It's not an uncommon case. Black Mirror even lampooned it back in its second
episode (Fifteen Million Merits).

------
contingencies
Parts of this article resonated strongly with me. At [http://infinite-
food.com](http://infinite-food.com) we are attempting to redefine urban food
distribution through shared storage and 'just in time' (JIT) production of a
wide range of hot or cold meals within a wholly owned and operated network of
kiosk-sized self-contained robotic service locations, combined with a managed
logistics system. Big wins from less real estate, less waste, less
transportation, meaning less costs and less environmental impact, plus of
course reduced cognitive and temporal load for the consumer (and optionally
kitchenless or applianceless apartments - part of a trend which I call SKINK -
_Shared KItchen / No Kitchen_). Big losses for the ritual of the grocery trip.
It's looking at food on demand as an urban utility instead of a scarce
personally owned resource, and choice and personalization as ever-present
instead of having to battle restrictive commercial menus or plan ahead and
self cater. I see our company as an early investment in a larger trend of
moving industrial processes out of the industrial revolution (central
industrial hub plus multi-party distribution to consumers) toward a more
distributed model supporting aspects such as personalization. Interesting that
the author identifies as an architect. Plus one for cross-domain abstractions!
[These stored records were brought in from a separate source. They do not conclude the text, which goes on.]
(** The server reads in the JSON of a credential the bytes the authenticator
    made, field by field; a missing user handle is [null]. *)
Theorem credential_read_back c : Forall byte (cred_bytes c) ->
  sends (u "rawId") (rawId c) (credentialToJSON c) /\
  exists r, prop (u "response") (credentialToJSON c) = Some r /\
    sends (u "clientDataJSON") (clientDataJSON c) r /\
    (forall a, attestation c = Some a -> sends (u "attestationObject") (attestationObject a) r) /\
    (forall a, assertion c = Some a ->
      sends (u "authenticatorData") (authenticatorData a) r /\ sends (u "signature") (signature a) r /\
      match userHandle a with
      | Some h => sends (u "userHandle") h r
      | None => prop (u "userHandle") r = Some JNull
      end).
Proof.
  intros H. unfold cred_bytes in H. apply Forall_app in H as [H1 H]. apply Forall_app in H as [H2 H]. apply Forall_app in H as [H3 H4].
  split; [by apply sends_b64|]. eexists. split; [reflexivity|]. split; [by apply sends_b64|]. split.
  - intros a Ha. rewrite Ha in *. by apply sends_b64.
  - intros a Ha. rewrite Ha in *. apply Forall_app in H4 as [H5 H4]. apply Forall_app in H4 as [H6 H7].
    split; [|split].
    + apply sends_b64; [done|]. by destruct (attestation c) as [[o [[|t l]|]]|].
    + apply sends_b64; [done|]. by destruct (attestation c) as [[o [[|t l]|]]|].
    + destruct (userHandle a) as [h|]; [apply sends_b64; [done|]|]; by destruct (attestation c) as [[o [[|t l]|]]|].
Qed.
Theorem credential_read_back_witness :
  let c := mkCredential (u "k") [1; 2]%N (u "public-key") None [255]%N None (Some (mkAssertion [0]%N [7; 7]%N None)) in
  sends (u "rawId") [1; 2]%N (credentialToJSON c).
Proof.
  apply (credential_read_back (mkCredential (u "k") [1; 2]%N (u "public-key") None [255]%N None (Some (mkAssertion [0]%N [7; 7]%N None)))).
  repeat constructor; vm_compute; reflexivity.
Defined.
(** A built question: what goes into the request. *)
Definition named (id rest : jstr) : jstr := u "La question « " ++ id ++ u " »" ++ rest.
Definition oneQuestion (id : jstr) (raw : json) : jstr + json :=
  match raw with
  | JObj q =>
      let type := string_or_empty (assoc_get (u "type") q) in
      if negb (existsb (streq type) [u "noul"; u "choice"; u "score"])
      then inl (named id (u " : type « " ++ (if streq type [] then u "?" else type) ++ u " » inconnu (noul, choice, score)."))
      else
        match assoc_get (u "instructions") q with
        | Some (JStr instructions) =>
            if streq (trim instructions) [] then inl (named id (u " n'a pas d'énoncé."))
            else
              let question := [(u "type", JStr type); (u "instructions", JStr instructions)] in
              if streq type (u "noul") then inr (JObj question)
              else if streq type (u "choice") then
                match assoc_get (u "criteria") q with
                | Some (JObj criteria) =>
                    let n := length criteria in
                    if (n <? 2) || (MAX_CHOICES <? n)
                    then inl (named id (u " doit offrir 2 à 255 choix."))
                    else inr (JObj (question ++ [(u "criteria", JObj criteria)]))
                | _ => inl (named id (uq " (choice) exige « criteria » : {'valeur': description|null}."))
                end
              else
                match assoc_get (u "criteria") q with
                | Some (JArr criteria) =>
                    if (length criteria <? 2) || (MAX_LEVELS <? length criteria)
                    then inl (named id (u " doit avoir 2 à 10 niveaux."))
                    else if negb (forallb (fun c => match c with JStr _ => true | _ => false end) criteria)
                         then inl (named id (u " : chaque niveau doit être un texte."))
                         else inr (JObj (question ++ [(u "criteria", JArr criteria)]))
                | _ => inl (named id (u " doit avoir 2 à 10 niveaux."))
                end
        | _ => inl (named id (u " n'a pas d'énoncé."))
        end
  | _ => inl (named id (u " doit être un objet."))
  end.

(** [questions[id] = question] on a plain object: the key [__proto__] is its
    prototype and adds no member. *)
Definition put (id : jstr) (q : json) (questions : list (jstr * json)) : list (jstr * json) :=
  if streq id (u "__proto__") then questions else assoc_set id q questions.
Fixpoint build (es : list (jstr * json)) (questions : list (jstr * json)) : jstr + list (jstr * json) :=
  match es with
  | [] => inr questions
  | (id, raw) :: r =>
      if streq id [] || (64 <? length id) then inl (u "Identifiant de question invalide (1 à 64 caractères).")
      else match oneQuestion id raw with
           | inl e => inl e
           | inr q => build r (put id q questions)
           end
  end.

Record Body := mkBody { b_state : json; b_questions : list (jstr * json); b_files : option (list jstr) }.
Definition validatePayload (stateText questionsText : jstr) (files : list jstr) : jstr + Body :=
  match parseState stateText with
  | inl e => inl e
  | inr state =>
      let size := N.of_nat (length (utf8_encode (stringify num_text state))) in
      if (MAX_STATE_BYTES <? size)%N then inl (u "Le « state » dépasse 65536 octets.")
      else
        let text := trim questionsText in
        match json_parse (if streq text [] then u "{}" else text) with
        | None => inl (u "Le JSON des questions est invalide.")
        | Some (JObj kv) =>
            let es := entries kv in
            if length es =? 0 then inl (u "Ajoute au moins une question.")
            else if MAX_QUESTIONS <? length es then inl (u "32 questions au maximum.")
            else match build es [] with
                 | inl e => inl e
                 | inr questions => inr (mkBody state questions (match files with [] => None | _ => Some files end))
                 end
        | Some _ => inl (u "Les questions doivent être un objet (id → question).")
        end
  end.

(** ** The same body at the backend (portal-rs/src/decisions.rs, [validate])

    Its check of the shape; it also measures the state it received, in its own
    text of it. *)

Definition texty (v : json) : bool := match v with JNull | JStr _ => true | _ => false end.
Definition check_noul (criteria : json) : bool :=
  match criteria with
  | JObj kv => forallb (fun e => (streq e.1 (u "true") || streq e.1 (u "false")) && texty e.2) kv
  | _ => false
  end.
Definition backend_question (id : jstr) (q : json) : bool :=
  negb (streq id []) && (length (code_points id) <=? 64) &&
  match q with
  | JObj o =>
      let kind := string_or_empty (assoc_get (u "type") o) in
      match assoc_get (u "instructions") o with
      | Some (JStr _ | JObj _ | JArr _) =>
          if streq kind (u "noul") then match assoc_get (u "criteria") o with Some c => check_noul c | None => true end
          else if streq kind (u "choice") then
            match assoc_get (u "criteria") o with
            | Some (JObj c) => (2 <=? length c) && (length c <=? MAX_CHOICES) && forallb (fun e => texty e.2) c
            | _ => false
            end
          else if streq kind (u "score") then
            match assoc_get (u "criteria") o with
            | Some (JArr c) => (2 <=? length c) && (length c <=? MAX_LEVELS) && forallb (fun v => match v with JStr _ => true | _ => false end) c
            | _ => false
            end
          else false
      | _ => false
      end
  | _ => false
  end.
Definition backend_accepts (b : Body) : bool :=
  negb (match b_state b with JNull => true | _ => false end)
  && negb (length (b_questions b) =? 0) && (length (b_questions b) <=? MAX_QUESTIONS)
  && forallb (fun e => backend_question e.1 e.2) (b_questions b).

(** ** The answer *)

Inductive Choice := ChText (s : jstr) | ChBool (b : bool) | ChNum (m e : Z).
Record DecisionAnswer := mkAnswer {
  a_type : option jstr; a_noul : option num; a_choice : option Choice; a_score : option num;
  a_legend : option (list (jstr * jstr));
  a_probabilities : option (list (Choice * num) + list (jstr * num))
}.
Definition choice_text (c : Choice) : jstr :=
  match c with ChText s => s | ChBool b => u (if b then "true" else "false") | ChNum m e => num_text m e end.

Definition formatProbability (value : option num) : jstr :=
  match value with
  | None | Some S754_nan => u "—"
  | Some v => let p := nmul v (num_of_Z 100) in int_text (math_round p) p ++ u " %"
  end.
NB. We use a pickup model and target 3 minutes to itch-scratching, but could
integrate with delivery (~30-60) if desired: we try to get closer to the
consumer with a vastly reduced retail form factor, to enhance the chance for
repeated and spontaneous use. Currently taking investment and beginning
manufacturing targeting China, HK and Macau!

------
mido22
Can someone please summarize this bad take? I tried reading it but got lost
halfway.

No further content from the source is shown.